*What the task requires*: The records below hold a stretch from the line with "a) bits)) cert)" through the line with "match i with"; return exactly those lines, ends included, and nothing more.

*Material for this exercise*:
(** ** Simple fields. *)

Definition x509_parse_version (cert : x509_certificate) (raw : asn1_cursor) : parsed :=
  p ← asn1_enter raw (ASN1_EXPLICIT_TAG 0);
  r ← asn1_integer p.2;
  match r with
  | inr e => err e cert
  | inl version => if version <? 0 then err EINVAL_VERSION cert else ok (set_version version cert)
  end.

Definition x509_parse_serial (cert : x509_certificate) (raw : asn1_cursor) : parsed :=
  p ← asn1_shrink raw ASN1_INTEGER; Some (p.1, set_serial p.2 cert).

Definition x509_parse_issuer (cert : x509_certificate) (raw : asn1_cursor) : parsed :=
  p ← asn1_shrink raw ASN1_SEQUENCE; Some (p.1, set_issuer p.2 cert).

Definition x509_parse_validity (cert : x509_certificate) (raw : asn1_cursor) : parsed :=
  p ← asn1_enter raw ASN1_SEQUENCE;
  r ← asn1_generalized_time p.2;
  match r with
  | inr e => err e cert
  | inl from =>
      let cert := set_validity from (not_after cert) cert in
      q ← asn1_skip_any p.2;
      s ← asn1_generalized_time q.2;
      match s with
      | inr e => err e cert
      | inl til => ok (set_validity from til cert)
      end
  end.

Section Parse.
(** Whether an allocation of that many bytes succeeds. *)
Variable zalloc_ok : Z -> bool.

Definition ASN1_OID_COMMON_NAME : list Z := [ASN1_OID_INITIAL 2 5; 4; 3].
Definition oid_common_name_cursor : asn1_cursor := oid_cursor ASN1_OID_COMMON_NAME.

(** The scan through the name list.  A name with a NUL inside returns
    [rc], which the call before set to zero. *)
Fixpoint common_name_loop (fuel : nat) (cursor : asn1_cursor) : option (rc * option (list Z)) :=
  match fuel with
  | O => None
  | S fuel' =>
      if cur_len cursor =? 0 then Some (RC_OK, None)
      else
        s ← asn1_enter cursor ASN1_SET;
        q ← asn1_enter s.2 ASN1_SEQUENCE;
        o ← asn1_enter q.2 ASN1_OID;
        if negb (asn1_compare_eq oid_common_name_cursor o.2) then
          next ← asn1_skip_any cursor; common_name_loop fuel' next.2
        else
          n ← asn1_skip_any q.2;
          e ← asn1_enter_any n.2;
          match e with
          | (RC_ERR er, _) => Some (RC_ERR er, None)
          | (rc, name_cursor) =>
              if zalloc_ok (cur_len name_cursor + 1) then
                let name := contents name_cursor in
                if negb (bool_decide (0 ∈ name)) then Some (RC_OK, Some name) else Some (rc, Some name)
              else Some (RC_ERR ENOMEM, None)
          end
  end.

Definition x509_parse_common_name (raw : asn1_cursor) : option (rc * option (list Z)) :=
  p ← asn1_enter raw ASN1_SEQUENCE;
  common_name_loop (S (Z.to_nat (cur_len p.2))) p.2.

Definition x509_parse_subject (cert : x509_certificate) (raw : asn1_cursor) : parsed :=
  p ← asn1_shrink_any raw;
  r ← x509_parse_common_name raw;
  let name := match r.2 with Some n => Some n | None => subject_name (subject cert) end in
  Some (r.1, set_subject (Subject p.2 name (public_key (subject cert))) cert).

Definition x509_parse_public_key (cert : x509_certificate) (raw : asn1_cursor) : parsed :=
  p ← asn1_shrink_any raw;
  let s := subject cert in
  let key := public_key s in
  let key := PublicKey p.2 (pk_algorithm key) (pk_bits key) in
  q ← asn1_enter p.2 ASN1_SEQUENCE;
  r ← asn1_pubkey_algorithm ASN1_ALGORITHMS q.2;
  match r with
  | inr e => err e (set_subject (Subject (subject_raw s) (subject_name s) key) cert)
  | inl a =>
      let key := PublicKey (pk_raw key) (Some a) (pk_bits key) in
      n ← asn1_skip_any q.2;
      b ← asn1_bit_string n.2;
      match b with
      | inr e => err e (set_subject (Subject (subject_raw s) (subject_name s) key) cert)
      | inl bits => ok (set_subject (Subject (subject_raw s) (subject_name s) (PublicKey (pk_raw key) (Some a) bits)) cert)
      end
  end.

(** ** Extensions. *)

Definition X509_PATH_LEN_UNLIMITED : Z := 2 ^ 32 - 2.

Definition x509_parse_basic_constraints (cert : x509_certificate) (raw : asn1_cursor) : parsed :=
  let e := extensions cert in
  let set ca path_len := set_extensions (Extensions ca path_len (usage_present e) (usage_bits e) (ext_usage_bits e)
    (ocsp_uri e) (ocsp_good e)) cert in
  p ← asn1_enter raw ASN1_SEQUENCE;
  type ← asn1_type p.2;
  c ← (if type =? ASN1_BOOLEAN then
    b ← asn1_boolean p.2;
    match b with
    | inr er => Some (inr er)
    | inl ca => q ← asn1_skip_any p.2; Some (inl (ca, q.2))
    end
  else Some (inl (0, p.2)));
  match c with
  | inr er => err er cert
  | inl (ca, cursor) =>
      if ca =? 0 then ok (set ca (ext_path_len e))
      else
        type ← asn1_type cursor;
        if type =? ASN1_INTEGER then
          i ← asn1_integer cursor;
          match i with
          | inr er => err er (set ca X509_PATH_LEN_UNLIMITED)
          | inl path_len =>
              if path_len <? 0 then err EINVAL (set ca X509_PATH_LEN_UNLIMITED) else ok (set ca path_len)
          end
        else ok (set ca X509_PATH_LEN_UNLIMITED)
  end.

(** The first four bytes, the first one lowest. *)
Fixpoint key_usage_loop (i : Z) (bytes : list Z) (bits : Z) : Z :=
  match bytes with
  | [] => bits
  | b :: bytes' => key_usage_loop (i + 1) bytes' (Z.lor bits (u32 (Z.shiftl b (8 * i))))
  end.

Definition x509_parse_key_usage (cert : x509_certificate) (raw : asn1_cursor) : parsed :=
  let e := extensions cert in
  let set bits := set_extensions (Extensions (ext_ca e) (ext_path_len e) true bits (ext_usage_bits e)
    (ocsp_uri e) (ocsp_good e)) cert in
  r ← asn1_bit_string raw;
  match r with
  | inr er => err er (set (usage_bits e))
  | inl b =>
      let len := if 4 <? bits_len b then 4 else bits_len b in
      ok (set (key_usage_loop 0 (take (Z.to_nat len) (bits_data b)) (usage_bits e)))
  end.

Definition X509_CODE_SIGNING : Z := 1.
Definition X509_OCSP_SIGNING : Z := 2.
Definition oid_pkix : list Z := [ASN1_OID_INITIAL 1 3; 6; 1; 5; 5; 7].
Definition ASN1_OID_CODESIGNING : list Z := oid_pkix ++ [3; 3].
Definition ASN1_OID_OCSPSIGNING : list Z := oid_pkix ++ [3; 9].

Definition x509_key_purposes : list (list Z * Z) :=
  [(ASN1_OID_CODESIGNING, X509_CODE_SIGNING); (ASN1_OID_OCSPSIGNING, X509_OCSP_SIGNING)].

Definition x509_parse_key_purpose (cert : x509_certificate) (raw : asn1_cursor) : parsed :=
  let e := extensions cert in
  p ← asn1_enter raw ASN1_OID;
  match p with
  | (RC_ERR er, _) => err er cert
  | (RC_OK, cursor) =>
      match filter (fun purpose => asn1_compare_eq cursor (oid_cursor purpose.1) = true) x509_key_purposes with
      | (_, bits) :: _ => ok (set_extensions (Extensions (ext_ca e) (ext_path_len e) (usage_present e) (usage_bits e)
          (Z.lor (ext_usage_bits e) bits) (ocsp_uri e) (ocsp_good e)) cert)
      | [] => ok cert
      end
  end.

(** [while ( cursor.len ) { parse; asn1_skip_any }] *)
Fixpoint each_object (parse : x509_certificate -> asn1_cursor -> parsed) (fuel : nat) (cert : x509_certificate)
    (cursor : asn1_cursor) : parsed :=
  match fuel with
  | O => None
  | S fuel' =>
      if cur_len cursor =? 0 then ok cert
      else and_then (parse cert cursor) (fun cert =>
        n ← asn1_skip_any cursor; each_object parse fuel' cert n.2)
  end.

Definition parse_each (parse : x509_certificate -> asn1_cursor -> parsed) (cert : x509_certificate) (cursor : asn1_cursor) : parsed :=
  each_object parse (S (Z.to_nat (cur_len cursor))) cert cursor.

Definition x509_parse_extended_key_usage (cert : x509_certificate) (raw : asn1_cursor) : parsed :=
  p ← asn1_enter raw ASN1_SEQUENCE; parse_each x509_parse_key_purpose cert p.2.

Definition x509_parse_ocsp (cert : x509_certificate) (raw : asn1_cursor) : parsed :=
  let e := extensions cert in
  let set uri := set_extensions (Extensions (ext_ca e) (ext_path_len e) (usage_present e) (usage_bits e) (ext_usage_bits e)
    uri (ocsp_good e)) cert in
  p ← asn1_enter raw (ASN1_IMPLICIT_TAG 6);
  match p with
  | (RC_ERR er, _) => err er cert
  | (RC_OK, cursor) => if zalloc_ok (cur_len cursor + 1) then ok (set (Some (contents cursor))) else err ENOMEM (set None)
  end.

Definition ASN1_OID_OCSP : list Z := oid_pkix ++ [48; 1].

Definition x509_access_methods : list (list Z * (x509_certificate -> asn1_cursor -> parsed)) := [(ASN1_OID_OCSP, x509_parse_ocsp)].

Definition x509_find_access_method (oid : asn1_cursor) : option (x509_certificate -> asn1_cursor -> parsed) :=
  snd <$> head (filter (fun m => asn1_compare_eq (oid_cursor m.1) oid = true) x509_access_methods).

Definition x509_parse_access_description (cert : x509_certificate) (raw : asn1_cursor) : parsed :=
  p ← asn1_enter raw ASN1_SEQUENCE;
  o ← asn1_enter p.2 ASN1_OID;
  n ← asn1_skip_any p.2;
  match x509_find_access_method o.2 with Some parse => parse cert n.2 | None => ok cert end.

Definition x509_parse_authority_info_access (cert : x509_certificate) (raw : asn1_cursor) : parsed :=
  p ← asn1_enter raw ASN1_SEQUENCE; parse_each x509_parse_access_description cert p.2.

Definition ASN1_OID_BASICCONSTRAINTS : list Z := [ASN1_OID_INITIAL 2 5; 29; 19].
Definition ASN1_OID_KEYUSAGE : list Z := [ASN1_OID_INITIAL 2 5; 29; 15].
Definition ASN1_OID_EXTKEYUSAGE : list Z := [ASN1_OID_INITIAL 2 5; 29; 37].
Definition ASN1_OID_AUTHORITYINFOACCESS : list Z := oid_pkix ++ [1; 1].

(** The supported extensions with their parsers. *)
Definition x509_extension_table : list (list Z * (x509_certificate -> asn1_cursor -> parsed)) :=
  [(ASN1_OID_BASICCONSTRAINTS, x509_parse_basic_constraints); (ASN1_OID_KEYUSAGE, x509_parse_key_usage);
   (ASN1_OID_EXTKEYUSAGE, x509_parse_extended_key_usage); (ASN1_OID_AUTHORITYINFOACCESS, x509_parse_authority_info_access)].

Definition x509_find_extension (oid : asn1_cursor) : option (x509_certificate -> asn1_cursor -> parsed) :=
  snd <$> head (filter (fun e => asn1_compare_eq (oid_cursor e.1) oid = true) x509_extension_table).

Definition x509_parse_extension (cert : x509_certificate) (raw : asn1_cursor) : parsed :=
  p ← asn1_enter raw ASN1_SEQUENCE;
  o ← asn1_enter p.2 ASN1_OID;
  let extension := x509_find_extension o.2 in
  n ← asn1_skip_any p.2;
  type ← asn1_type n.2;
  c ← (if type =? ASN1_BOOLEAN then
    b ← asn1_boolean n.2;
    match b with
    | inr er => Some (inr er)
    | inl is_critical => q ← asn1_skip_any n.2; Some (inl (is_critical, q.2))
    end
  else Some (inl (0, n.2)));
  match c with
  | inr er => err er cert
  | inl (is_critical, cursor) =>
      match extension with
      | None => if ctrue is_critical then err ENOTSUP_EXTENSION cert else ok cert
      | Some parse =>
          v ← asn1_enter cursor ASN1_OCTET_STRING;
          match v with
          | (RC_ERR er, _) => err er cert
          | (RC_OK, value) => parse cert value
          end
      end
  end.

Definition x509_parse_extensions (cert : x509_certificate) (raw : asn1_cursor) : parsed :=
  p ← asn1_enter raw (ASN1_EXPLICIT_TAG 3);
  q ← asn1_enter p.2 ASN1_SEQUENCE;
  parse_each x509_parse_extension cert q.2.

(** ** Whole certificates. *)

(** Parse a field, then skip the object it is in. *)
Definition field_then (parse : x509_certificate -> asn1_cursor -> parsed) (cert : x509_certificate) (cursor : asn1_cursor)
    (k : x509_certificate -> asn1_cursor -> parsed) : parsed :=
  and_then (parse cert cursor) (fun cert => n ← asn1_skip_any cursor; k cert n.2).

Definition parse_signature_algorithm (cert : x509_certificate) (cursor : asn1_cursor) : parsed :=
  r ← asn1_signature_algorithm ASN1_ALGORITHMS cursor;
  match r with
  | inr e => err e cert
  | inl a => ok (set_signature_algorithm (Some a) cert)
  end.

Definition x509_parse_tbscertificate (cert : x509_certificate) (raw : asn1_cursor) : parsed :=
  t ← asn1_shrink_any raw;
  let cert := set_tbs t.2 cert in
  p ← asn1_enter t.2 ASN1_SEQUENCE;
  type ← asn1_type p.2;
  let rest cert cursor :=
    field_then x509_parse_serial cert cursor (fun cert cursor =>
    field_then parse_signature_algorithm cert cursor (fun cert cursor =>
    field_then x509_parse_issuer cert cursor (fun cert cursor =>
    field_then x509_parse_validity cert cursor (fun cert cursor =>
    field_then x509_parse_subject cert cursor (fun cert cursor =>
    field_then x509_parse_public_key cert cursor (fun cert cursor =>
    x509_parse_extensions cert cursor)))))) in
  if type =? ASN1_EXPLICIT_TAG 0 then field_then x509_parse_version cert p.2 rest
  else rest cert p.2.

(** The comparison at the end is of the algorithm of the signature with
    itself: [signature_algorithm] is the address of [signature->algorithm]. *)
Definition x509_parse (cert : x509_certificate) (raw : asn1_cursor) : parsed :=
  let cert := set_raw raw cert in
  p ← asn1_enter raw ASN1_SEQUENCE;
  field_then x509_parse_tbscertificate cert p.2 (fun cert cursor =>
    r ← asn1_signature_algorithm ASN1_ALGORITHMS cursor;
    match r with
    | inr e => err e cert
    | inl a =>
        let cert := set_sig (Some a) (sig_value cert) cert in
        n ← asn1_skip_any cursor;
        b ← asn1_integral_bit_string n.2;
        match b with
        | inr e => err e cert
        | inl value =>
            let cert := set_sig (sig_algorithm cert) value cert in
            if bool_decide (alg_oid <$> sig_algorithm cert = alg_oid <$> sig_algorithm cert) then ok cert
            else err EINVAL_ALGORITHM_MISMATCH cert
        end
    end).

End Parse.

*Solution to this problem*:
      | inl bits => ok (set_subject (Subject (subject_raw s) (subject_name s) (PublicKey (pk_raw key) (Some a) bits)) cert)
      end
  end.

(** ** Extensions. *)

Definition X509_PATH_LEN_UNLIMITED : Z := 2 ^ 32 - 2.

Definition x509_parse_basic_constraints (cert : x509_certificate) (raw : asn1_cursor) : parsed :=
  let e := extensions cert in
  let set ca path_len := set_extensions (Extensions ca path_len (usage_present e) (usage_bits e) (ext_usage_bits e)
    (ocsp_uri e) (ocsp_good e)) cert in
  p ← asn1_enter raw ASN1_SEQUENCE;
  type ← asn1_type p.2;
  c ← (if type =? ASN1_BOOLEAN then
    b ← asn1_boolean p.2;
    match b with
    | inr er => Some (inr er)
    | inl ca => q ← asn1_skip_any p.2; Some (inl (ca, q.2))
    end
  else Some (inl (0, p.2)));
  match c with
  | inr er => err er cert
  | inl (ca, cursor) =>
      if ca =? 0 then ok (set ca (ext_path_len e))
      else
        type ← asn1_type cursor;
        if type =? ASN1_INTEGER then
          i ← asn1_integer cursor;
          match i with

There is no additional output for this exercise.